_Exercise description:_ Repeat exactly the lines from the first line of the records through the line containing "Lemma binary_spine op", and nothing more.

(Saved data entries)
=== Section Start ===

Lemma placeholder_primary n : 0 < n <= MaxInt64 -> reads_primary (placeholderExpr n).
Proof.
  intros Hn. apply primary_of_operand. intros p ts Hs _. eapply value_operand; [exact Hs|done|done|].
  intros p1 E1. destruct Hs as (Ht & Hlit & _). unfold parseValue.
  rewrite (bind_ok pget _ p p p eq_refl), Ht, Hlit. change (drop 1 (str "$" ++ Itoa n)) with (Itoa n).
  rewrite Atoi_Itoa by lia. rewrite (proj2 (Z.ltb_lt 0 n)) by lia. rewrite (bind_ok _ _ _ _ _ E1). eexists. split; [done|].
  by destruct (maxPlaceholder p1 <? n).
Qed.

Lemma binary_spine op l r :
  operator op -> reads_spine l -> reads_spine r -> precedence op <= level l -> precedence op < level r -> reads_spine (binaryExpr op l r).
Proof.
  intros Hop Hl Hr Hpl Hpr p ts Hs Hn1 Hn2 Hfit. cbn [tokens] in Hs. rewrite <- !app_assoc in Hs.
  pose proof (operator_precedence _ Hop) as Hrange. assert (Hne : op_name op <> str "(" /\ op_name op <> str ".").
  { by destruct (operator_cases _ Hop) as [->|[->| ->]]. }
  destruct (Hl _ _ Hs) as (p1 & Hs1 & Hl1); [apply Hne..| |].
  { intros op' Ho'. unfold operator in Hop. simpl in Ho'. rewrite Hop in Ho'. by injection Ho' as <-. }
  destruct (stands_next _ _ _ Hs1) as (p2 & E2 & Hs2). destruct (Hr _ _ Hs2 Hn1 Hn2) as (p3 & Hs3 & Hr3).
  { intros op' Ho'. apply Hfit in Ho'. simpl in Ho'. lia. }
  assert (Hst : stops (precedence op + 1) p3).
  { unfold stops, determineBinaryOp. rewrite (stands_lit _ _ Hs3). destruct (binaryOps (head_lit ts)) as [op'|] eqn:E; [|done].
    specialize (Hfit _ eq_refl). simpl in Hfit. by rewrite (proj2 (Z.leb_gt _ _)) by lia. }
  destruct (Hr3 (precedence op + 1) ltac:(lia) (r, p3)) as [_ Hcl]. specialize (Hcl (reach_climb_stop _ _ _ Hst)).
  assert (Hdet : forall q, q <= precedence op -> determineBinaryOp p1 q = Some op).
  { intros q Hq. unfold determineBinaryOp. rewrite (stands_lit _ _ Hs1). simpl. unfold operator in Hop. rewrite Hop.
    by rewrite (proj2 (Z.leb_le _ _)). }
  exists p3. split; [done|]. intros min Hmin res. simpl in Hmin. destruct (Hl1 min ltac:(lia) res) as [HA HB]. split; intros Hk.
  - apply HA. eapply reach_cont; [by apply Hdet|exact E2|exact Hcl|exact Hk].
  - apply HB. destruct (climb_via_cont p3 (binaryExpr op l r) min (precedence op) res Hmin) as (y & p4 & Hc & Hk'); [|exact Hk|].
    { intros op' Ho'. rewrite (stands_lit _ _ Hs3) in Ho'. by apply Hfit in Ho'. }
    eapply reach_climb; [by apply Hdet| |exact Hk']. eapply reach_cont; [by apply Hdet|exact E2|exact Hcl|exact Hc].
Qed.

Lemma canonical_reads e : canonical e -> reads_spine e /\ (level e = 4 -> reads_primary e).
Proof.
  induction e as [op l IHl r IHr|a|i o IHo|e IHe|tok v|i b IHb|n]; intros Hc.
  - destruct Hc as (Hop & Hcl & Hcr & Hl & Hr). pose proof (operator_precedence _ Hop). split; [|simpl; lia].
    apply binary_spine; try done; [by apply IHl|by apply IHr].
  - split; [|intros _]; [apply spine_of_primary|]; by apply attr_primary.
  - destruct Hc as (_ & Ho & Hl). destruct (IHo Ho) as [_ Hp]. split; [|intros _]; [apply spine_of_primary|]; by apply selector_primary, Hp.
  - pose proof (level_canonical e Hc). destruct (IHe Hc) as [Hs _]. split; [|intros _]; [apply spine_of_primary|]; (apply paren_primary; [done|lia]).
  - destruct tok; try done; [|destruct Hc as (n & Hn & ->)]; (split; [|intros _]; [apply spine_of_primary|]);
      by first [apply string_primary|apply integer_primary].
  - destruct Hc as [Hi Hb]. pose proof (level_canonical _ Hb). destruct (IHb Hb) as [Hs _].
    split; [|intros _]; [apply spine_of_primary|]; (apply env_primary; [done|done|lia]).
  - split; [|intros _]; [apply spine_of_primary|]; by apply placeholder_primary.
Qed.
End Parser.

(** ** From the printed text to the tokens *)

(** A text whose first character can be read. *)
Definition starts (t : bytes) : Prop := exists c t0 r, t = t0 ++ r /\ chunk c t0.

Lemma starts_app t r : starts t -> starts (t ++ r).
Proof. intros (c & t0 & r0 & -> & Hk). exists c, t0, (r0 ++ r). by rewrite app_assoc. Qed.

Lemma starts_byte b r : 0 < Z_of_byte b < 128 -> starts (b :: r).
Proof. intros Hb. exists (Z_of_byte b), [b], r. split; [done|by apply chunk_byte]. Qed.

Lemma starts_reads t : starts t -> exists c, reads c t.
Proof. intros (c & t0 & r & -> & Hk). exists c. by apply reads_cons. Qed.

(** The end, or a character that ends a token before it. *)
Definition boundary (r : bytes) : Prop := r = [] \/ exists b r', r = b :: r' /\ (b = x20 \/ b = x28 \/ b = x29 \/ b = x2e).

Section Tokens.
Context `{Unicode}.

Lemma boundary_reads r :
  boundary r -> exists c, reads c r /\ identc c = false /\ (digitVal c <? 10) = false /\ c <> 120 /\ c <> 88.
Proof.
  intros [->|(b & r' & -> & Hb)]; [exists (-1); by split; [left|]|]. exists (Z_of_byte b).
  assert (Hz : 0 < Z_of_byte b < 47) by (destruct Hb as [->|[->|[->| ->]]]; done).
  split; [right; exists [b], r'; split; [done|apply chunk_byte; lia]|].
  split; [|by destruct Hb as [->|[->|[->| ->]]]]. unfold identc. rewrite not_letter by lia. unfold isDigit. codes.
  by destruct Hb as [->|[->|[->| ->]]].
Qed.

(** The texts of tokens. *)
Definition spelled (tok : token) (t : bytes) : Prop :=
  match tok with
  | tokIdent => ident t
  | tokKeyword => word t /\ keyword t = true
  | tokString => literal t
  | tokInteger => exists n, 0 <= n <= MaxInt64 /\ t = Itoa n
  | tokPlaceholder => exists n, 0 < n <= MaxInt64 /\ t = str "$" ++ Itoa n
  | tokPunct => exists b, t = [b] /\ punct (Z_of_byte b) = true
  | _ => False
  end.

Definition follows (tok : token) (r : bytes) : Prop :=
  match tok with tokPunct => boundary r \/ starts r | _ => boundary r end.

Lemma spelled_scans tok t r sp src off s :
  spelled tok t -> follows tok r -> chunks spacec sp -> at_ s src off -> drop off src = sp ++ t ++ r -> scans s src off sp t tok.
Proof.
  intros Ht Hf Hsp Ha E. destruct tok; try done; simpl in Ht, Hf;
    try (destruct (boundary_reads _ Hf) as (c & Hr & Hid & Hd & Hx & HX)).
  - destruct Ht as [Hw Hk]. pose proof (Scan_word _ _ _ _ _ _ _ Ha E Hsp Hw Hr Hid) as Hs. by rewrite Hk in Hs.
  - destruct Ht as [Hw Hk]. pose proof (Scan_word _ _ _ _ _ _ _ Ha E Hsp Hw Hr Hid) as Hs. by rewrite Hk in Hs.
  - by eapply Scan_literal.
  - destruct Ht as (n & Hn & ->). destruct (Itoa_spec n Hn) as (_ & Hall & b & l & Eb & H0).
    eapply Scan_number; try done; [by apply decimal_digits|]. exists (Z_of_byte b), [b], l. split; [done|]. split; [|by intros Hz; apply H0].
    apply chunk_byte. rewrite Eb in Hall. inversion_clear Hall as [|? ? Hb _]. unfold decimal in Hb. lia.
  - destruct Ht as (b & -> & Hp). assert (Hr : exists c, reads c r).
    { destruct Hf as [Hf|Hf]; [destruct (boundary_reads _ Hf) as (c & Hr & _); by exists c|by apply starts_reads]. }
    destruct Hr as [c Hr]. by eapply Scan_punct.
  - destruct Ht as (n & Hn & ->). destruct (Itoa_spec n ltac:(lia)) as (_ & Hall & b & l & Eb & _).
    eapply Scan_placeholder; try done; [by apply decimal_digits|by rewrite Eb].
Qed.

(** A scanner that stands before [l] gives the tokens [ts]. *)
Definition lexed (l : bytes) (ts : list lexeme) : Prop := forall src off s, at_ s src off -> drop off src = l -> lexes s ts.

Lemma lexed_nil : lexed [] [].
Proof.
  intros src off s Ha E. destruct (Scan_eof _ _ _ Ha E) as (pos & s1 & E1). exists pos, s1.
  destruct (Scan_inv _ _ _ _ _ _ _ Ha E1) as ((o & Ho & Ha1) & _).
  assert (Ed : drop o src = []) by (apply drop_ge; apply (f_equal length) in E; rewrite length_drop in E; simpl in E; lia).
  destruct (Scan_eof _ _ _ Ha1 Ed) as (pos2 & s2 & E2). by eexists.
Qed.

Lemma lexed_token sp tok t r ts :
  chunks spacec sp -> spelled tok t -> follows tok r -> lexed r ts -> lexed (sp ++ t ++ r) ((tok, t) :: ts).
Proof.
  intros Hsp Ht Hf Hl src off s Ha E. destruct (spelled_scans _ _ _ _ _ _ _ Ht Hf Hsp Ha E) as (s' & Es & Ha').
  eexists _, s'. split; [exact Es|]. apply (Hl _ _ _ Ha'). by do 2 apply drop_app_at in E.
Qed.

Lemma space_ok : chunks spacec (str " ").
Proof. apply (chunks_cons _ 32 [x20] []); [by apply (chunk_byte x20)|done|constructor]. Qed.

Lemma boundary_byte b r : b = x20 \/ b = x28 \/ b = x29 \/ b = x2e -> boundary (b :: r).
Proof. intros Hb. right. by exists b, r. Qed.

Lemma mark_spelled b : punct (Z_of_byte b) = true -> spelled tokPunct [b].
Proof. intros Hp. by exists b. Qed.

Lemma ident_starts t : ident t -> starts t.
Proof. intros [(_ & c & t0 & r & -> & Hk & _) _]. by exists c, t0, r. Qed.

Lemma Itoa_starts n : 0 <= n <= MaxInt64 -> starts (Itoa n).
Proof.
  intros Hn. destruct (Itoa_spec n Hn) as (_ & Hall & b & l & E & _). rewrite E in *. apply starts_byte. inversion_clear Hall as [|? ? Hb _].
  unfold decimal in Hb. lia.
Qed.

Lemma expr_starts e : canonical e -> starts (expr_String e).
Proof.
  induction e as [op l IHl r IHr|a|i o IHo|e IHe|tok v|i b IHb|n]; cbn [canonical expr_String]; intros Hc.
  - apply starts_app, IHl, Hc.
  - by apply ident_starts.
  - apply starts_app, IHo, Hc.
  - by apply (starts_byte x28 (expr_String e ++ str ")")).
  - destruct tok; try done; [destruct Hc as (body & -> & _); by apply (starts_byte x27 (body ++ [x27]))|].
    destruct Hc as (n & Hn & ->). by apply Itoa_starts.
  - apply starts_app. apply ident_starts, Hc.
  - by apply (starts_byte x24 (Itoa n)).
Qed.

Lemma letters_word t : Forall (fun b => 65 <= Z_of_byte b <= 90) t -> t <> [] -> word t.
Proof.
  intros Ht Hne. assert (Hl : forall b, 65 <= Z_of_byte b <= 90 -> isLetter (Z_of_byte b) = true).
  { intros b [H1 H2]. unfold isLetter. codes. rewrite (proj2 (Z.leb_le _ _) H1), (proj2 (Z.leb_le _ _) H2). by rewrite orb_true_r. }
  split.
  - clear Hne. induction Ht as [|b t Hb _ IH]; [constructor|]. apply (chunks_cons _ (Z_of_byte b) [b] t); [apply chunk_byte; lia| |done].
    unfold identc. by rewrite Hl.
  - destruct Ht as [|b t Hb _]; [done|]. exists (Z_of_byte b), [b], t. split; [done|]. split; [apply chunk_byte; lia|by apply Hl].
Qed.

Lemma op_spelled op : operator op -> spelled (op_token op).1 (op_token op).2.
Proof.
  intros Hop. destruct (operator_cases _ Hop) as [->|[->| ->]]; [split; [|done]..|].
  - apply letters_word; [|done]. repeat (constructor; [done|]). constructor.
  - apply letters_word; [|done]. repeat (constructor; [done|]). constructor.
  - by exists x3d.
Qed.

Lemma boundary_follows tok r : boundary r -> follows tok r.
Proof. intros Hb. destruct tok; try done. by left. Qed.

=== Section End ===

_Written response:_
Lemma placeholder_primary n : 0 < n <= MaxInt64 -> reads_primary (placeholderExpr n).
Proof.
  intros Hn. apply primary_of_operand. intros p ts Hs _. eapply value_operand; [exact Hs|done|done|].
  intros p1 E1. destruct Hs as (Ht & Hlit & _). unfold parseValue.
  rewrite (bind_ok pget _ p p p eq_refl), Ht, Hlit. change (drop 1 (str "$" ++ Itoa n)) with (Itoa n).
  rewrite Atoi_Itoa by lia. rewrite (proj2 (Z.ltb_lt 0 n)) by lia. rewrite (bind_ok _ _ _ _ _ E1). eexists. split; [done|].
  by destruct (maxPlaceholder p1 <? n).
Qed.

Lemma binary_spine op l r :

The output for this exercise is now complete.